Data entries
────────────────────────────────────────
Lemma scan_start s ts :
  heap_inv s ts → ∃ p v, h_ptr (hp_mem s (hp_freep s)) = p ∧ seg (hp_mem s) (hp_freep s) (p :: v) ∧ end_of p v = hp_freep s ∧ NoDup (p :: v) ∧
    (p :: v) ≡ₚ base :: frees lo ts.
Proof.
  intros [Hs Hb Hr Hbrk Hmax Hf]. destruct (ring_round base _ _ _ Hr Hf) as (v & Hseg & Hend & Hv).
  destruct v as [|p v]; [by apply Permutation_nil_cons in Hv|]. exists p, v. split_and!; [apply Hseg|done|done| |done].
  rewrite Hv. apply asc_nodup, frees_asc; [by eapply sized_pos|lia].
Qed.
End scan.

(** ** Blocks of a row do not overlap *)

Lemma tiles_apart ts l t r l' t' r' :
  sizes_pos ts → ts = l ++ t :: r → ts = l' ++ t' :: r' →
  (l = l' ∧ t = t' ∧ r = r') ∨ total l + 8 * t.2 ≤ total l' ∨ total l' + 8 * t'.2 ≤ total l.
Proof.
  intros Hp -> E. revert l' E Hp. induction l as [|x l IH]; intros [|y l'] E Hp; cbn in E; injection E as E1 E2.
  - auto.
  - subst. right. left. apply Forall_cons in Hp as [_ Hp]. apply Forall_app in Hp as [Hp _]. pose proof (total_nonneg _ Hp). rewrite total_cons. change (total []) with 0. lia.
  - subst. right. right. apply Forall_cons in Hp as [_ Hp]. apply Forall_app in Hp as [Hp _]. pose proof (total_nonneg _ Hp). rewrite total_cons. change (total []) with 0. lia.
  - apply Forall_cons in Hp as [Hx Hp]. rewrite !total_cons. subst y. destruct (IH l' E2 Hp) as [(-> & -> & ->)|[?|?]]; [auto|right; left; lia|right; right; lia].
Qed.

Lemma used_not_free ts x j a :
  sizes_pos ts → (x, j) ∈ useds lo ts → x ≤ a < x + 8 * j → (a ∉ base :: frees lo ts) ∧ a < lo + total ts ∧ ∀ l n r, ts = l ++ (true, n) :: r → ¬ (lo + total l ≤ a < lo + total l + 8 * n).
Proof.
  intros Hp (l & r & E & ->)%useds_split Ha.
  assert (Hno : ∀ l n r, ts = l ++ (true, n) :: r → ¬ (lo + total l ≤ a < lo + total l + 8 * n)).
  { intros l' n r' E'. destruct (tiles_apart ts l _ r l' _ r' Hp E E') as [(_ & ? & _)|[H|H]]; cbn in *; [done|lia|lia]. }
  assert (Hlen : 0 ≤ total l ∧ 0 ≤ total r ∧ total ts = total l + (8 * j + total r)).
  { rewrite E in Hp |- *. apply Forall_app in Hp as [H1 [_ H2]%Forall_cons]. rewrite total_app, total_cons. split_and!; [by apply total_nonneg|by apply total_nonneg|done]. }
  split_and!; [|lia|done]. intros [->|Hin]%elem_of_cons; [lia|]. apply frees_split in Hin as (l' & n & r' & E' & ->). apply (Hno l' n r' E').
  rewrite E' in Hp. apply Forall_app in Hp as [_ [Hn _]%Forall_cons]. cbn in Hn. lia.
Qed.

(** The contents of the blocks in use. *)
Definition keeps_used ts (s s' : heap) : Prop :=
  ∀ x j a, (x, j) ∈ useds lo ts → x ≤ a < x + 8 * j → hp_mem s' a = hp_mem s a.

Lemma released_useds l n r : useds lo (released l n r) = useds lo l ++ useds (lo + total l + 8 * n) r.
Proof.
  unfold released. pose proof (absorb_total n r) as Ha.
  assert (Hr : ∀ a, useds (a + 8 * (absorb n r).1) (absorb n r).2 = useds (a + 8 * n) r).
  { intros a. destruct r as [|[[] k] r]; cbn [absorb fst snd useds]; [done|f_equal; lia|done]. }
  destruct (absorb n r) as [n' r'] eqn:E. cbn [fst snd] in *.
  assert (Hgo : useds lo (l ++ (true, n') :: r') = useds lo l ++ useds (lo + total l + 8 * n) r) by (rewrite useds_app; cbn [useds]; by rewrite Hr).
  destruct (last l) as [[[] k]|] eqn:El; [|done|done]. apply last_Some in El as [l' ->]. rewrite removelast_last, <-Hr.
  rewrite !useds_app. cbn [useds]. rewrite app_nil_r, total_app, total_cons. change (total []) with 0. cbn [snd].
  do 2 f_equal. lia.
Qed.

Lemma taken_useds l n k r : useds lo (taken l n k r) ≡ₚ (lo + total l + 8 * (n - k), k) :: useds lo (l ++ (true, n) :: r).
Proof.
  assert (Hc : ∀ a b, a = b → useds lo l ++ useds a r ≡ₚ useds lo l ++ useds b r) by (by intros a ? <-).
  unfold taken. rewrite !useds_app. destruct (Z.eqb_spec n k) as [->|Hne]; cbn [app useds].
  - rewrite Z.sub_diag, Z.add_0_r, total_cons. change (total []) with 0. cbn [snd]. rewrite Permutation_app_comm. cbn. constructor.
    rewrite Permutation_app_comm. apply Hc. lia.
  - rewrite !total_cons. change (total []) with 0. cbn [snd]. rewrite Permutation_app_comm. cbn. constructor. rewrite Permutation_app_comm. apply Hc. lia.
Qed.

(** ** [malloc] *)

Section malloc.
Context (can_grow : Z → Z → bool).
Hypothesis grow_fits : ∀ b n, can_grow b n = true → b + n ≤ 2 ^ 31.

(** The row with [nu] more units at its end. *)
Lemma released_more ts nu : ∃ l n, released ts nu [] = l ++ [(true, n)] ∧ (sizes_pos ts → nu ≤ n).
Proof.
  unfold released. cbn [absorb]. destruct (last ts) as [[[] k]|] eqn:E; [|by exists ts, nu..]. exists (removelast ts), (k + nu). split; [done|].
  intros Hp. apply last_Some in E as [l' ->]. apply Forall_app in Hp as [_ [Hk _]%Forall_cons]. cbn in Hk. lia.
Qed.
────────────────────────────────────────
**EXERCISE DETAILS**:
Could you filter the entries above for lines holding the string "destruct" and copy them?

**RESPONSE TO THIS TASK**:
  intros [Hs Hb Hr Hbrk Hmax Hf]. destruct (ring_round base _ _ _ Hr Hf) as (v & Hseg & Hend & Hv).
  destruct v as [|p v]; [by apply Permutation_nil_cons in Hv|]. exists p, v. split_and!; [apply Hseg|done|done| |done].
  - apply Forall_cons in Hp as [Hx Hp]. rewrite !total_cons. subst y. destruct (IH l' E2 Hp) as [(-> & -> & ->)|[?|?]]; [auto|right; left; lia|right; right; lia].
  { intros l' n r' E'. destruct (tiles_apart ts l _ r l' _ r' Hp E E') as [(_ & ? & _)|[H|H]]; cbn in *; [done|lia|lia]. }
  { intros a. destruct r as [|[[] k] r]; cbn [absorb fst snd useds]; [done|f_equal; lia|done]. }
  destruct (absorb n r) as [n' r'] eqn:E. cbn [fst snd] in *.
  destruct (last l) as [[[] k]|] eqn:El; [|done|done]. apply last_Some in El as [l' ->]. rewrite removelast_last, <-Hr.
  unfold taken. rewrite !useds_app. destruct (Z.eqb_spec n k) as [->|Hne]; cbn [app useds].
  unfold released. cbn [absorb]. destruct (last ts) as [[[] k]|] eqn:E; [|by exists ts, nu..]. exists (removelast ts), (k + nu). split; [done|].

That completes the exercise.